In its annual analysis of DSH allotments to states, MACPAC notes that DSH allotments are still scheduled to be reduced under current law in fiscal year (FY) 2020, with allotments reduced by $4 billion in FY 2020. While the Further Consolidated Appropriations Act, 2020 (P.L. 116-94), delays the DSH reductions until May 23, 2020, it does not alter the size of the reduction [see Washington Highlights, Dec. 19, 2019]. MACPAC estimates that the $4 billion reduction in FY 2020 will affect states differently, with reductions ranging from 3.5% to 56.9% of unreduced allotment amounts depending on the state.
MACPAC’s analysis also provides required updates on the number of uninsured individuals, the amount and sources of uncompensated care reported by hospitals, and the identification of hospitals with high levels of uncompensated care that provide essential community services. MACPAC reports that uninsured individuals have increased nationally, with 28.5 million people uninsured in 2018, a 7.4% increase from 2017. Uncompensated care has also increased, up to $39.9 billion in FY 2017, a 7.3% increase from FY 2016. The reported Medicaid shortfall grew to $22.9 billion in FY 2017, up $2.9 billion, or 14.5%, from FY 2016.
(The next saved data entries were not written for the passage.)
(** What cobra makes of the arguments: the help of the root command, or the
    command to run, the values of its flags and its arguments. *)
Inductive invocation :=
| ShowHelp
| Run (command : Command W) (given : list (string * flag_value)) (args : list string).

Definition write_stderr (s : string) (w : W) : W :=
  (w.1, mkOutputs (stdout w.2) (stderr w.2 +:+ s) (outfile w.2)).

Definition execute (i : invocation + error) (help : W → W) : go W unit :=
  match i with
  | inr e => fail e
  | inl ShowHelp => modw help
  | inl (Run c given args) => RunE c (apply_flags (cFlags c) given (cInitial c)) args
  end.

(** The exit status of the process, and its last words. *)
(* src: cmd/extended-platform-tests/openshift-tests.go 36-76 main *)
Definition main (parse : list (Command W) → list string → invocation + error) (help : W → W)
    (os_args : list string) (w : W) : Z * W :=
  let '(r, w') := execute (parse root_commands os_args) help w in
  (exit_status r,
   match r with
   | Fail e =>
       match err_kind_of e with
       | KExit _ => w'
       | _ => write_stderr ("error: " +:+ err_msg e +:+ nl) w'
       end
   | _ => w'
   end).

End Commands.

(** ** Properties *)

(** The laws of a flag against another one of the same options. *)
Definition own_field {O} (f : flag O) : Prop := ∀ v o,
  kind_of v = kind_of (fGet f o) → fGet f (fSet f v o) = v.
Definition independent {O} (f g : flag O) : Prop := ∀ v o, fGet g (fSet f v o) = fGet g o.
Definition flags_ok {O} (flags : list (flag O)) : Prop :=
  NoDup (map fName flags) ∧
  NoDup (bfilter (λ s, negb (String.eqb s "")) (map fShorthand flags)) ∧
  (∀ f, f ∈ flags → own_field f) ∧
  (∀ f g, f ∈ flags → g ∈ flags → fName f ≠ fName g → independent f g).

(** Checks the laws flag by flag. *)
Ltac solve_flags :=
  split_and!;
  [ apply (bool_decide_unpack _); vm_compute; exact I
  | apply (bool_decide_unpack _); vm_compute; exact I
  | intros f Hf v o Hk;
    repeat (apply elem_of_cons in Hf as [->|Hf]; [destruct v; by simplify_eq/=|]);
    by apply elem_of_nil in Hf
  | intros f g Hf Hg Hne v o;
    repeat (apply elem_of_cons in Hf as [->|Hf];
      [repeat (apply elem_of_cons in Hg as [->|Hg]; [by destruct v|]); by apply elem_of_nil in Hg|]);
    by apply elem_of_nil in Hf ].

Lemma bindOptions_ok G : flags_ok (bindOptions (G := G)).
Proof. solve_flags. Qed.

Lemma bindUpgradeOptions_ok : flags_ok bindUpgradeOptions.
Proof. solve_flags. Qed.

Lemma upgrade_flags_ok G : flags_ok (upgrade_flags (G := G)).
Proof. unfold upgrade_flags, bindOptions, bindUpgradeOptions. cbn [map app]. solve_flags. Qed.

Lemma flag_named_eq {O} (flags : list (flag O)) f :
  NoDup (map fName flags) → f ∈ flags → flag_named (fName f) flags = Some f.
Proof.
  intros Hnd Hf. destruct (flag_named (fName f) flags) as [g|] eqn:E.
  - apply find_first_Some in E as [Hg Hn]. apply String.eqb_eq in Hn.
    apply list_elem_of_lookup_1 in Hf as [i Hi], Hg as [j Hj].
    assert (i = j) as ->; [|congruence].
    eapply (NoDup_lookup (map fName flags)); [done|..]; rewrite list_lookup_fmap; [by rewrite Hi|].
    rewrite Hj. cbn. by rewrite Hn.
  - unfold flag_named in E. rewrite find_first_None in E. specialize (E f Hf). cbn in E.
    by rewrite String.eqb_refl in E.
Qed.

(** The value given for a name, if any. *)
Definition given_value (given : list (string * flag_value)) (name : string) : option flag_value :=
  snd <$> find_first (λ nv, String.eqb nv.1 name) given.

(** The values given fit the flags: each name is a flag's and occurs once. *)
Definition fits {O} (flags : list (flag O)) (given : list (string * flag_value)) : Prop :=
  NoDup given.*1 ∧
  Forall (λ nv, ∃ f, f ∈ flags ∧ fName f = nv.1 ∧ ∀ o, kind_of (fGet f o) = kind_of nv.2) given.

Lemma apply_flags_spec {O} (flags : list (flag O)) given o f :
  flags_ok flags → fits flags given → f ∈ flags →
  fGet f (apply_flags flags given o) = default (fGet f o) (given_value given (fName f)).
Proof.
  intros (Hnd & _ & Hown & Hind) [Hg Hfit] Hf. unfold apply_flags. revert o Hg Hfit.
  induction given as [|[n v] given IH]; intros o Hg Hfit; [done|].
  cbn in Hg. apply NoDup_cons in Hg as [Hn Hg]. inversion Hfit as [|? ? [g (Hgf & Hgn & Hk)] Hfit']; subst.
  cbn [fst snd] in *. cbn [fold_left].
  assert (apply_flag flags o (n, v) = fSet g v o) as ->.
  { unfold apply_flag. cbn [fst snd]. by rewrite <- Hgn, flag_named_eq. }
  rewrite IH by done. unfold given_value. cbn [find_first fst].
  destruct (String.eqb_spec n (fName f)) as [->|Hne].
  - assert (g = f) as ->.
    { pose proof (flag_named_eq flags g Hnd Hgf) as H1. rewrite Hgn in H1.
      rewrite flag_named_eq in H1 by done. congruence. }
    assert (find_first (λ nv : string * flag_value, String.eqb nv.1 (fName f)) given = None) as ->.
    { apply find_first_None. intros x Hx. apply String.eqb_neq. intros Hxe. apply Hn.
      rewrite <- Hxe. by apply list_elem_of_fmap_2. }
    cbn. apply (Hown f Hf). by rewrite Hk.
  - assert (fGet f (fSet g v o) = fGet f o) as -> by (apply (Hind g f Hgf Hf); congruence).
    done.
Qed.

Definition given_bool given name (d : bool) : bool :=
  match given_value given name with Some (VBool b) => b | _ => d end.
Definition given_string given name (d : string) : string :=
  match given_value given name with Some (VString s) => s | _ => d end.
Definition given_int given name (d : Z) : Z :=
  match given_value given name with Some (VInt z) => z | _ => d end.
Definition given_duration given name (d : duration) : duration :=
  match given_value given name with Some (VDuration t) => t | _ => d end.
Definition given_slice given name (d : list string) : list string :=
  match given_value given name with Some (VStringSlice l) => l | _ => d end.

Lemma given_bool_eq given name x d :
  VBool x = default (VBool d) (given_value given name) → x = given_bool given name d.
Proof. unfold given_bool. destruct (given_value given name); cbn; intros H; by simplify_eq. Qed.
Lemma given_string_eq given name x d :
  VString x = default (VString d) (given_value given name) → x = given_string given name d.
Proof. unfold given_string. destruct (given_value given name); cbn; intros H; by simplify_eq. Qed.
Lemma given_int_eq given name x d :
  VInt x = default (VInt d) (given_value given name) → x = given_int given name d.
Proof. unfold given_int. destruct (given_value given name); cbn; intros H; by simplify_eq. Qed.
Lemma given_duration_eq given name x d :
  VDuration x = default (VDuration d) (given_value given name) → x = given_duration given name d.
Proof. unfold given_duration. destruct (given_value given name); cbn; intros H; by simplify_eq. Qed.
Lemma given_slice_eq given name x d :
  VStringSlice x = default (VStringSlice d) (given_value given name) → x = given_slice given name d.
Proof. unfold given_slice. destruct (given_value given name); cbn; intros H; by simplify_eq. Qed.

(** No flag of run-upgrade is bound to these fields. *)
Lemma upgrade_flags_frame G given (p : Options (G := G) * UpgradeOptions) :
  let p' := apply_flags upgrade_flags given p in
  SuiteOptions p'.1 = SuiteOptions p.1 ∧ Suites p'.1 = Suites p.1 ∧
  UOSuite p'.2 = UOSuite p.2 ∧ UOJUnitDir p'.2 = UOJUnitDir p.2.
Proof.
  unfold apply_flags. revert p. induction given as [|[n v] given IH]; intros p; [done|].
  cbn [fold_left]. destruct (IH (apply_flag upgrade_flags p (n, v))) as (-> & -> & -> & ->).
  unfold apply_flag. cbn [fst snd]. destruct (flag_named n upgrade_flags) as [f|] eqn:E; [|done].
  apply find_first_Some in E as [Hf _]. unfold upgrade_flags, bindOptions, bindUpgradeOptions in Hf.
  cbn [map app] in Hf.
  repeat (apply elem_of_cons in Hf as [->|Hf]; [by destruct v|]). by apply elem_of_nil in Hf.
Qed.
(** * Findora: seller onboarding — registration endpoint, profile query,
      registration form and document staging

    A shallow embedding of
      - src/app/api/seller/register/route.ts   (the server schema and POST;
                                                the GET handler of
                                                /api/seller/profile follows
                                                it in the same file),
      - src/app/seller/register/page.tsx       (client schema, onSubmit,
                                                toggleCategory, the buttons),
      - src/app/seller/documents/page.tsx      (handleFileSelect),
    and the properties of the specification established on it.

    Conventions.
      - A JavaScript string is a Rocq [string]; a character stands for one
        UTF-16 code unit (those below 256), so [String.length] is [.length].
      - A JavaScript number is a binary64 [float].
      - [undefined] is [None] at type [option _]; a value that was parsed
        from JSON is a [json].
      - A JavaScript object used as a record of named members (a database
        row, validatedFields.data handed to Prisma) is an association list
        in member order.
      - Exceptions are explicit: a handler's [try]/[catch] is a match on a
        result. *)

From Stdlib Require Import Floats.PrimFloat ZArith Ascii String.
From stdpp Require Import base option list strings gmap.

Local Open Scope string_scope.
Local Set Warnings "-register-all".

(** ** JavaScript values that reach the code *)

(** The result of [request.json()] / [JSON.parse]. *)
Inductive json : Type :=
| JNull
| JBool (b : bool)
| JNum (x : float)
| JStr (s : string)
| JArr (items : list json)
| JObj (members : list (string * json)).

(** [o[k]] on the member list of a parsed object ([undefined] when absent). *)
Fixpoint member {V : Type} (k : string) (ms : list (string * V)) : option V :=
  match ms with
  | [] => None
  | (k', v) :: ms' => if String.eqb k k' then Some v else member k ms'
  end.

(** [body[k]], for any parsed value. *)
Definition prop (k : string) (body : json) : option json :=
  match body with
  | JObj ms => member k ms
  | _ => None
  end.

Fixpoint string_forallb (f : ascii -> bool) (s : string) : bool :=
  match s with
  | EmptyString => true
  | String c s' => f c && string_forallb f s'
  end.

Definition code (c : ascii) : nat := nat_of_ascii c.

(** [0-9] *)
Definition is_digit (c : ascii) : bool :=
  (48 <=? code c)%nat && (code c <=? 57)%nat.

(** [\s] (WhiteSpace and LineTerminator) among the code units below 256:
    TAB, LF, VT, FF, CR, SPACE, NBSP. *)
Definition is_space (c : ascii) : bool :=
  bool_decide (code c ∈ [9; 10; 11; 12; 13; 32; 160]%nat).

(** What the JavaScript runtime and the zod library contribute and the
    repository does not define. *)
Record Runtime : Type := {
  (** zod's [.url()] check on a string *)
  isUrl : string -> bool;
  (** zod's [.email()] check on a string *)
  isEmail : string -> bool;
  (** ECMAScript StringToNumber on a string that is not all white space *)
  StringToNumber : string -> float;
  (** ECMAScript ToNumber on an array or an object (through ToPrimitive) *)
  ObjectToNumber : json -> float;
}.

(** Truthiness, as [||], [!] and [?:] use it. *)
Definition truthy_string (s : string) : bool := negb (String.eqb s "").
Definition truthy_number (x : float) : bool :=
  negb (PrimFloat.eqb x 0%float || PrimFloat.is_nan x).

(** [Number(v)], the coercion of [z.coerce.number()]. *)
Definition Number (rt : Runtime) (v : option json) : float :=
  match v with
  | None => nan
  | Some JNull => 0%float
  | Some (JBool b) => if b then 1%float else 0%float
  | Some (JNum x) => x
  | Some (JStr s) =>
      if string_forallb is_space s then 0%float else StringToNumber rt s
  | Some (JArr items) => ObjectToNumber rt (JArr items)
  | Some (JObj ms) => ObjectToNumber rt (JObj ms)
  end.

(** ** The zod combinators the two schemas use

    A schema for values of type [T] maps the member found under a key
    ([None] when the key is absent) to the parsed value, or to [None] when
    it raises an issue. *)
Module Zod.

Definition schema (T : Type) : Type := option json -> option T.

(** [z.string()] *)
Definition string_ : schema string :=
  fun v => match v with Some (JStr s) => Some s | _ => None end.

(** [.refine(f)] and the built-in checks, all of which keep the value *)
Definition refine {T : Type} (f : T -> bool) (p : schema T) : schema T :=
  fun v => x ← p v; if f x then Some x else None.

(** [.min(n)] on a string *)
Definition min (n : nat) : schema string -> schema string :=
  refine (fun s => (n <=? String.length s)%nat).

(** [.max(n)] on a string *)
Definition max (n : nat) : schema string -> schema string :=
  refine (fun s => (String.length s <=? n)%nat).

(** [.regex(re)], the expression given by its matcher *)
Definition regex (re : string -> bool) : schema string -> schema string :=
  refine re.

(** [.url()] *)
Definition url (rt : Runtime) : schema string -> schema string :=
  refine (isUrl rt).

(** [.email()] *)
Definition email (rt : Runtime) : schema string -> schema string :=
  refine (isEmail rt).

(** [z.literal(s)] *)
Definition literal (s : string) : schema string :=
  fun v =>
    match v with
    | Some (JStr s') => if String.eqb s' s then Some s' else None
    | _ => None
    end.

(** [z.enum([...])] *)
Definition enum (values : list string) : schema string :=
  refine (fun s => bool_decide (s ∈ values)) string_.

(** [.optional()] *)
Definition optional {T : Type} (p : schema T) : schema (option T) :=
  fun v => match v with None => Some None | Some _ => Some <$> p v end.
Lemma members_frame (c : Facade.Call V) r r' t x :
  Facade.call c r = (Done tt, r') →
  ¬ Facade.touches c x →
  x ∈ Facade.members r' t ↔ x ∈ Facade.members r t.
Proof.
  intros Hcall Hother.
  destruct c as [| e | type e v | type e | type | type | type sg];
    cbn [Facade.call Facade.touches] in *.
  - apply bind_inv in Hcall as (e & r1 & Hcreate & [= <-]).
    apply entityCreate_done in Hcreate as [_ Hsm].
    unfold Facade.members. by rewrite Hsm.
  - apply entityDestroy_done in Hcall as (_ & _ & Hsm).
    rewrite (members_destroyed _ _ _ _ _ Hsm). split; [by intros [? _] |].
    intros Hx. split; [done |]. by intros <-.
  - apply componentAdd_done in Hcall as (sig & _ & _ & _ & _ & _ & _ & Hsc).
    by eapply members_notified.
  - apply componentRemove_done in Hcall as (sg & _ & Hsc).
    by eapply members_notified.
  - unfold Registry.componentInstall, Registry.components in Hcall.
    by apply zoom_inv in Hcall as (cm1 & _ & ->).
  - apply bind_inv in Hcall as (k & r1 & Hinstall & [= <-]).
    unfold Registry.systemInstall, Registry.systems in Hinstall.
    apply zoom_inv in Hinstall as (sm1 & Hinstall & ->).
    rewrite system_install_eq in Hinstall.
    destruct (found _ type) eqn:Hfound; [done |].
    injection Hinstall as _ <-.
    unfold Facade.members.
    cbn [Registry.systemManager_ SystemManager.systems_].
    apply found_false in Hfound.
    destruct (decide (type = t)) as [-> | Hne].
    + rewrite lookup_insert_eq, Hfound. done.
    + by rewrite lookup_insert_ne.
  - unfold Registry.systemSignature, Registry.systems in Hcall.
    apply zoom_inv in Hcall as (sm1 & Hsig & ->).
    rewrite system_signature_eq in Hsig.
    destruct (found _ type); [| done]. by injection Hsig as <-.
Qed.

End MembersFrame.

(** ** Claim on the membership of systems *)

(** C2, as the code has it.  After any sequence of admissible facade calls
    on a fresh registry: every member of a system is a live handle; a
    successful [entityDestroy] leaves the destroyed entity in no system; and
    a call changes the membership of no entity other than the one it works
    on, so that whether an entity is a member of a system is decided only at
    the notifications of its own signature changes and at its destruction. *)
Theorem membership_follows_notifications {V : Type} `{Inhabited V}
    (cs : list (Facade.Call V)) (r : Registry.t V) :
  Facade.run cs Registry.new = Some r →
  (∀ t x, x ∈ Facade.members r t →
          live (Registry.entityManager_ r) x = true)
  ∧ (∀ e r' t, Registry.entityDestroy e r = (Done tt, r') →
               e ∉ Facade.members r' t)
  ∧ (∀ c r' t x, Facade.call c r = (Done tt, r') →
                 ¬ Facade.touches c x →
                 x ∈ Facade.members r' t ↔ x ∈ Facade.members r t).
Proof.
  intros Hrun.
  pose proof (members_live_run cs _ _ members_live_new Hrun) as Hinv.
  split; [| split].
  - intros t x. unfold Facade.members.
    destruct (SystemManager.systems_ _ !! t) as [s |] eqn:Hs.
    + intros Hx. by eapply Hinv.
    + by intros ?%elem_of_empty.
  - intros e r' t (_ & _ & Hsm)%entityDestroy_done.
    rewrite (members_destroyed _ _ _ _ _ Hsm). by intros [_ ?].
  - intros c r' t x. apply members_frame.
Qed.

Lemma membership_follows_notifications_witness :
  ∃ r : Registry.t nat,
    Facade.run [Facade.SystemInstall "S"; Facade.SystemSignature "S" 1;
                Facade.EntityCreate; Facade.ComponentAdd "A" 0 7%nat]
               Registry.new = Some r
    ∧ (∀ t x, x ∈ Facade.members r t →
              live (Registry.entityManager_ r) x = true)
    ∧ (∀ e r' t, Registry.entityDestroy e r = (Done tt, r') →
                 e ∉ Facade.members r' t)
    ∧ (∀ c r' t x, Facade.call c r = (Done tt, r') →
                   ¬ Facade.touches c x →
                   x ∈ Facade.members r' t ↔ x ∈ Facade.members r t).
Proof.
  eexists. split; [vm_compute; reflexivity |].
  apply (membership_follows_notifications
           [Facade.SystemInstall "S"; Facade.SystemSignature "S" 1;
            Facade.EntityCreate; Facade.ComponentAdd "A" 0 7%nat]).
  vm_compute. reflexivity.
Defined.

(** C2 fails as stated.  Entity 0 receives its component before system "S"
    is installed with the mask [{bit 0}]; after the later destruction of
    entity 1, entity 0 is live and its signature [{bit 0}] satisfies the
    mask, but it is not a member of "S": no call has notified a change of
    its signature since "S" exists. *)
Lemma membership_is_not_rederived :
  ∃ r : Registry.t nat,
    Facade.run [Facade.EntityCreate; Facade.ComponentAdd "A" 0 7%nat;
                Facade.SystemInstall "S"; Facade.SystemSignature "S" 1;
                Facade.EntityCreate; Facade.EntityDestroy 1]
               Registry.new = Some r
    ∧ live (Registry.entityManager_ r) 0 = true
    ∧ Facade.signature_of r 0 = 1
    ∧ Facade.mask r "S" = 1
    ∧ Bitset.band (Facade.signature_of r 0) (Facade.mask r "S")
      = Facade.mask r "S"
    ∧ elements (Facade.members r "S") = []
    ∧ ¬ Facade.query_correct r.
Proof.
  eexists. split; [vm_compute; reflexivity |].
  split; [vm_compute; reflexivity |].
  split; [vm_compute; reflexivity |].
  split; [vm_compute; reflexivity |].
  split; [vm_compute; reflexivity |].
  lazymatch goal with
  | |- ?elts = [] ∧ _ =>
      assert (elts = []) as Hnone by (vm_compute; reflexivity)
  end.
  split; [exact Hnone |].
  intros Hq.
  destruct (Hq "S" 0) as [_ Hin]; [vm_compute; reflexivity |].
  apply elem_of_elements in Hin.
  - rewrite Hnone in Hin. by apply elem_of_nil in Hin.
  - split; vm_compute; reflexivity.
Qed.

(** * Further properties *)

(** ** EntityManager: handles and their liveness *)

(** X1: [create] never issues a handle that is already live.  After any
    sequence of admissible calls, the handle a successful [create] returns
    was not live, is in range, is live afterwards and carries the empty
    signature; the liveness of every other handle is unchanged. *)
Theorem create_issues_fresh_handle (cs : list Allocator.Call)
    (m m' : EntityManager.t) (e : Entity) :
  Allocator.run cs EntityManager.new = Some m →
  EntityManager.create m = (Done e, m') →
  live m e = false
  ∧ live m' e = true
  ∧ e < ENTITY_MAX
  ∧ EntityManager.signature e m' = (Done Bitset.zero, m')
  ∧ ∀ x, x ≠ e → live m' x = live m x.
Proof.
  intros Hrun Hcreate.
  pose proof (run_inv _ _ _ inv_new Hrun) as Hinv.
  destruct (inv_create _ _ _ Hinv Hcreate) as (Hinv' & Hq & _ & Hsg).
  destruct Hinv as [Hnd Hrg _ _ Hrs].
  assert (e ∈ EntityManager.entitiesAvailable_ m) as Hin
    by (rewrite Hq; by left).
  rewrite Hq in Hnd. apply NoDup_cons in Hnd as [Hout _].
  pose proof (Hrg e Hin) as He.
  split_and!.
  - apply live_false. by right.
  - by apply live_spec.
  - done.
  - rewrite signature_eq, Hsg. apply N.ltb_lt in He. rewrite He.
    by rewrite (Hrs e Hin).
  - intros x Hx. unfold live. rewrite Hq. f_equal.
    apply bool_decide_ext. rewrite not_elem_of_cons.
    split; [intros ?; by split | by intros [_ ?]].
Qed.

Lemma create_issues_fresh_handle_witness :
  ∃ m m' e,
    Allocator.run [Allocator.Create; Allocator.Create; Allocator.Destroy 0]
                  EntityManager.new = Some m
    ∧ EntityManager.create m = (Done e, m')
    ∧ live m e = false
    ∧ live m' e = true
    ∧ e < ENTITY_MAX
    ∧ EntityManager.signature e m' = (Done Bitset.zero, m')
    ∧ ∀ x, x ≠ e → live m' x = live m x.
Proof.
  eexists. eexists. eexists.
  split; [vm_compute; reflexivity |].
  lazymatch goal with
  | |- ?call = ?res ∧ _ =>
      assert (call = res) as Hcreate by (vm_compute; reflexivity)
  end.
  split; [exact Hcreate |].
  refine (create_issues_fresh_handle
            [Allocator.Create; Allocator.Create; Allocator.Destroy 0]
            _ _ _ _ Hcreate).
  vm_compute. reflexivity.
Defined.



(** X3: the signature write and the signature read are a round trip.  On
    an allocator whose signature array has its [ENTITY_MAX] slots, writing a
    signature for a handle in range succeeds, a following read of that
    handle returns it, every other handle reads what it read before, and
    the queue and the counter are untouched; for a handle out of range both
    accessors fail with [InvalidEntity] and change nothing. *)
Theorem signature_write_then_read (m : EntityManager.t) (e : Entity)
    (sg : Signature) :
  length (EntityManager.signatures_ m) = N.to_nat ENTITY_MAX →
  (e < ENTITY_MAX →
     failure (EntityManager.signature_set e sg m) = None
     ∧ EntityManager.signature e (EntityManager.signature_set e sg m).2
       = (Done sg, (EntityManager.signature_set e sg m).2)
     ∧ (∀ x, x ≠ e →
          result (EntityManager.signature x
                    (EntityManager.signature_set e sg m).2)
          = result (EntityManager.signature x m))
     ∧ EntityManager.entitiesAvailable_ (EntityManager.signature_set e sg m).2
       = EntityManager.entitiesAvailable_ m
     ∧ EntityManager.entitiesLiving_ (EntityManager.signature_set e sg m).2
       = EntityManager.entitiesLiving_ m)
  ∧ (ENTITY_MAX <= e →
       EntityManager.signature_set e sg m = (Fail InvalidEntity, m)
       ∧ EntityManager.signature e m = (Fail InvalidEntity, m)).
Proof.
  intros Hlen. split.
  - intros He. apply N.ltb_lt in He as He'.
    rewrite signature_set_eq, He'. cbn [fst snd]. split_and!; try done.
    + rewrite signature_eq, He'. cbn [EntityManager.signatures_].
      rewrite list_lookup_insert_eq by lia. done.
    + intros x Hx. rewrite !signature_eq. cbn [EntityManager.signatures_].
      rewrite list_lookup_insert_ne by lia.
      destruct (x <? ENTITY_MAX); [| done].
      by destruct (_ !! N.to_nat x).
  - intros He. apply N.ltb_ge in He.
    by rewrite signature_set_eq, signature_eq, He.
Qed.
(** * bn_coin: the filter-coins and networks handlers of [src/index.ts]

    A shallow embedding of the two Express handlers and of the part of the
    JavaScript runtime they rely on (strings, ordinary objects used as
    dictionaries, [Set], [Array.prototype.sort]), followed by the properties
    of the handlers. *)

From Stdlib Require Import String Ascii Bool Arith NArith ZArith QArith List.
From Stdlib Require Import Lia Permutation Sorted.
Import ListNotations.

Local Open Scope nat_scope.
Local Open Scope list_scope.
Set Warnings "-register-all".

(* ===================================================================== *)
(** * The JavaScript runtime, as far as the handlers use it *)
(* ===================================================================== *)

Module Js.

(** A JavaScript string is a sequence of UTF-16 code units; [length] is the
    number of code units, as [String.prototype.length] reports it. *)
Definition code_unit := N.
Definition jsstring := list code_unit.

(** String literals of the source, all of them ASCII. *)
Definition lit (s : string) : jsstring :=
  map N_of_ascii (list_ascii_of_string s).

Fixpoint str_eqb (a b : jsstring) : bool :=
  match a, b with
  | [], [] => true
  | x :: a', y :: b' => N.eqb x y && str_eqb a' b'
  | _, _ => false
  end.

(** Values that travel in a JSON request or response body.  [VUndefined] is
    what a missing property or a missing body reads as. *)
Inductive value : Type :=
| VUndefined
| VNull
| VBool (b : bool)
| VNum (q : Q)
| VStr (s : jsstring)
| VArr (elems : list value)
| VObj (fields : list (jsstring * value)).

Definition num (n : nat) : value := VNum (inject_Z (Z.of_nat n)).

(** [obj.key] on a value that came out of [JSON.parse]: own properties of an
    object, [undefined] everywhere else the handlers look. *)
Fixpoint field (fields : list (jsstring * value)) (k : jsstring) : option value :=
  match fields with
  | [] => None
  | (k', v) :: rest => if str_eqb k' k then Some v else field rest k
  end.

(** ** Ordinary objects used as dictionaries

    An object created by [{}] is kept as the list of its own data
    properties in creation order, with pairwise distinct keys.  Its
    prototype is [Object.prototype]. *)
Section Dictionary.
Context {V : Type}.

Definition props := list (jsstring * V).

Fixpoint getOwn (o : props) (k : jsstring) : option V :=
  match o with
  | [] => None
  | (k', v) :: rest => if str_eqb k' k then Some v else getOwn rest k
  end.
In its chapter on Section 1115 demonstration evaluations, the commission details perspectives on how to improve demonstration evaluations from an expert roundtable made up of state and federal Medicaid officials, evaluators of state demonstration programs, researchers, and other stakeholders [see Washington Highlights, Nov. 1, 2019].
In the report, MACPAC identifies issues with the evaluation requirements, methodologies, budgeting, and comment processes. The commission details previous efforts to address these issues and notes that it has not identified a need for further legislative or regulatory steps. Instead, it will continue to monitor how both the states and the Centers for Medicare and Medicaid Services (CMS) carry out evaluations and use findings for future decision-making.
Finally, the commission’s chapter on state readiness to report mandatory core set measures identifies factors that would bolster states’ readiness to report on the core set of quality measures for children enrolled in Medicaid and CHIP and the core set of behavioral health measures for adults enrolled in Medicaid. Factors include early CMS guidance, ongoing technical assistance, and additional resources to hire and train staff.